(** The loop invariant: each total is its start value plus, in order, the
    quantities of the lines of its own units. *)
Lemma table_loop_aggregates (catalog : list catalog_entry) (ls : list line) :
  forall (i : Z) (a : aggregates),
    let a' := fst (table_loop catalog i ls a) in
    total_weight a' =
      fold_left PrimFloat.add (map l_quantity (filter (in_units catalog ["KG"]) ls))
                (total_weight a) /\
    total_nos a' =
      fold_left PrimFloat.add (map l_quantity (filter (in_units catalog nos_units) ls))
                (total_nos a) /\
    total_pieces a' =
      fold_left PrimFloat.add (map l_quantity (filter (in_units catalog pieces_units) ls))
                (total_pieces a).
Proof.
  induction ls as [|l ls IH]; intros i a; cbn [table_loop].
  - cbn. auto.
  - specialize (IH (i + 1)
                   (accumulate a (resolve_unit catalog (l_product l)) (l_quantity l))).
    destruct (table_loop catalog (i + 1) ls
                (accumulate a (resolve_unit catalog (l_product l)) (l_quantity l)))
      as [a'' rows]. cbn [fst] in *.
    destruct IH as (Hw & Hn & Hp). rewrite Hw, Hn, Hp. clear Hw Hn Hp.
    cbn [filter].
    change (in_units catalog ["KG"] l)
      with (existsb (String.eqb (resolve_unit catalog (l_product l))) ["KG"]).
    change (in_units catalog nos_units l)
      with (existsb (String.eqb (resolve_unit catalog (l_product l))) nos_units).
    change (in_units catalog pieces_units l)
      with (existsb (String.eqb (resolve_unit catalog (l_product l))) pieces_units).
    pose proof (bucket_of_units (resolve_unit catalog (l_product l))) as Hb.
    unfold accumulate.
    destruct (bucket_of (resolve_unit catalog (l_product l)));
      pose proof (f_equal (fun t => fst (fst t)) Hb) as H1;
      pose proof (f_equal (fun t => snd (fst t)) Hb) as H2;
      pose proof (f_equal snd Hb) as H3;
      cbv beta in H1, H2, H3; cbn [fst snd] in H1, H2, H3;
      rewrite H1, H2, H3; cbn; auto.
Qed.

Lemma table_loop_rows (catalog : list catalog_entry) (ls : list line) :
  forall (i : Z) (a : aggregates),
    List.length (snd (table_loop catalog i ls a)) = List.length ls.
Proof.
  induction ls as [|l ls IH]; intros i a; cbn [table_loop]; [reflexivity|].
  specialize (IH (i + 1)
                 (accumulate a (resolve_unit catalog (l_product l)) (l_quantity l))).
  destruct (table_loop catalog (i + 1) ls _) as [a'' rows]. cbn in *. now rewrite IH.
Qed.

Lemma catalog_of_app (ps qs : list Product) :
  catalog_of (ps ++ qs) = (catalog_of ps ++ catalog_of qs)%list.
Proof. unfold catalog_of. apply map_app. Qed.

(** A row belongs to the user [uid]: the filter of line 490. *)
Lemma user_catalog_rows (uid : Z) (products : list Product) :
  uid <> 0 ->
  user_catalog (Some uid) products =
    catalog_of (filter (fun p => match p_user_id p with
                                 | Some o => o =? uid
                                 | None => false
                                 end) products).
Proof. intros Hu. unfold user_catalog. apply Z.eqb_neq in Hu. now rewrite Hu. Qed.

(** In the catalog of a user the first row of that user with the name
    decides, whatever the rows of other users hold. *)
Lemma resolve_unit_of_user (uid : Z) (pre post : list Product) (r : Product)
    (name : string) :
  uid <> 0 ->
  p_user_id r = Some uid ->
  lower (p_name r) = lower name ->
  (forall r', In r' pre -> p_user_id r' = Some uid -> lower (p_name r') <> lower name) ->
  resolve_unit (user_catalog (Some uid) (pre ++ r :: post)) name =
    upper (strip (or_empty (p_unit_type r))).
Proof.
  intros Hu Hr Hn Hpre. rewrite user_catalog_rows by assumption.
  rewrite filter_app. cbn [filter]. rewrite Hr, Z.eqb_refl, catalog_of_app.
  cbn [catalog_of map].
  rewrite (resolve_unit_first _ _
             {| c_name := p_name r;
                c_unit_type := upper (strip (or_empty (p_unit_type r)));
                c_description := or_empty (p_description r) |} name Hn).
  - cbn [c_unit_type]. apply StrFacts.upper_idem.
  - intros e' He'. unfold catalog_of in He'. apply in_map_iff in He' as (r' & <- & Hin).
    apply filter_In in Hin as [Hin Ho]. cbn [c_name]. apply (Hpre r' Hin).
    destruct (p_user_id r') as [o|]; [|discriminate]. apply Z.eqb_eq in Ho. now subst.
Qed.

__________

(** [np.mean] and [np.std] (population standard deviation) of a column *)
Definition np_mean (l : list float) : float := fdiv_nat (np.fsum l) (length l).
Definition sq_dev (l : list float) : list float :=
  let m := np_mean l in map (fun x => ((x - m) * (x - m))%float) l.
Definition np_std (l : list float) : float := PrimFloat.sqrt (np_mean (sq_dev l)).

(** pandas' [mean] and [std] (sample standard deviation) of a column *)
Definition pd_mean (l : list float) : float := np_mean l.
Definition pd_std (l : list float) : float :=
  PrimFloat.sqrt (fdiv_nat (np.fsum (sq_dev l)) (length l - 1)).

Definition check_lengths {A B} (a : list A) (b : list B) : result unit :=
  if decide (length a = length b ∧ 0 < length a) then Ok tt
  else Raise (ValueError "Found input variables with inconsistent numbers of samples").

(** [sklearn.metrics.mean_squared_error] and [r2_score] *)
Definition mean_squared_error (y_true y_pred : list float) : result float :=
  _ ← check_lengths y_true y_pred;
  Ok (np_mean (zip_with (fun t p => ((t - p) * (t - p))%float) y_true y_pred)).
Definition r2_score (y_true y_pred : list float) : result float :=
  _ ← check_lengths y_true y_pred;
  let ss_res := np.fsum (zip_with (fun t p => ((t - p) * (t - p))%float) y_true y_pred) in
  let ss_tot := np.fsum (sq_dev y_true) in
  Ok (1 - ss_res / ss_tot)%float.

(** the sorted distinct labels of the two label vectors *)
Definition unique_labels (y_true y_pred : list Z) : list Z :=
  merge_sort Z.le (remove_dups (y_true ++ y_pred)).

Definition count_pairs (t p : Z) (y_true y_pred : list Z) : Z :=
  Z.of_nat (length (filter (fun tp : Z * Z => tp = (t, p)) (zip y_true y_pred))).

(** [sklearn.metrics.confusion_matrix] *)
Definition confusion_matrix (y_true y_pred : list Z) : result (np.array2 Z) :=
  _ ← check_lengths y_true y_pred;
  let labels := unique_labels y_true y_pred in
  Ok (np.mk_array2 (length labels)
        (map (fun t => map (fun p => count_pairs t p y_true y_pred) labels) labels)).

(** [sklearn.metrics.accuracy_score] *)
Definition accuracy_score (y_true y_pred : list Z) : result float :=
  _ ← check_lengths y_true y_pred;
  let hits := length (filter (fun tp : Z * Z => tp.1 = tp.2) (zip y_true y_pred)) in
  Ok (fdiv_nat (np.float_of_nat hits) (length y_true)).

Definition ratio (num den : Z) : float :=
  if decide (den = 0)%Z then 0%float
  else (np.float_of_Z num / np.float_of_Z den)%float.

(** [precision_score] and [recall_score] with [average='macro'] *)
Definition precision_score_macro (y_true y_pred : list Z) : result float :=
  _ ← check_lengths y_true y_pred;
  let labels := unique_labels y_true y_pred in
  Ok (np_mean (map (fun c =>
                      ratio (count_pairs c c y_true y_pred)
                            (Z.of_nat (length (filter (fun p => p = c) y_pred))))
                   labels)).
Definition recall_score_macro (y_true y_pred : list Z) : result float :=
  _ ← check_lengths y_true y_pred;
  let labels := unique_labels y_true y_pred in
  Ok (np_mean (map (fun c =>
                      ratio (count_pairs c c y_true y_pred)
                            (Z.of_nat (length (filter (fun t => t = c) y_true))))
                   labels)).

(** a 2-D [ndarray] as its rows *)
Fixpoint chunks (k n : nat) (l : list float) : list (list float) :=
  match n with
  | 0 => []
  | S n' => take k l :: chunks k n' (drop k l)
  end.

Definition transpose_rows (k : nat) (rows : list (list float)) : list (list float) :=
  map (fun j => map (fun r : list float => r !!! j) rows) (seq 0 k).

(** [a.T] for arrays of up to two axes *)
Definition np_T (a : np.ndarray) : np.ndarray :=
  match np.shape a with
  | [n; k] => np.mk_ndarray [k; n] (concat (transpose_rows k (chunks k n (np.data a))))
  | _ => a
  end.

__________

**Exercise objective**
In the listing above, locate the line with "destruct IH as" and the line with "change (in_units catalog pieces_units l)", then extract exactly those lines and every line between them, and nothing more.

**Exercise answer**
    destruct IH as (Hw & Hn & Hp). rewrite Hw, Hn, Hp. clear Hw Hn Hp.
    cbn [filter].
    change (in_units catalog ["KG"] l)
      with (existsb (String.eqb (resolve_unit catalog (l_product l))) ["KG"]).
    change (in_units catalog nos_units l)
      with (existsb (String.eqb (resolve_unit catalog (l_product l))) nos_units).
    change (in_units catalog pieces_units l)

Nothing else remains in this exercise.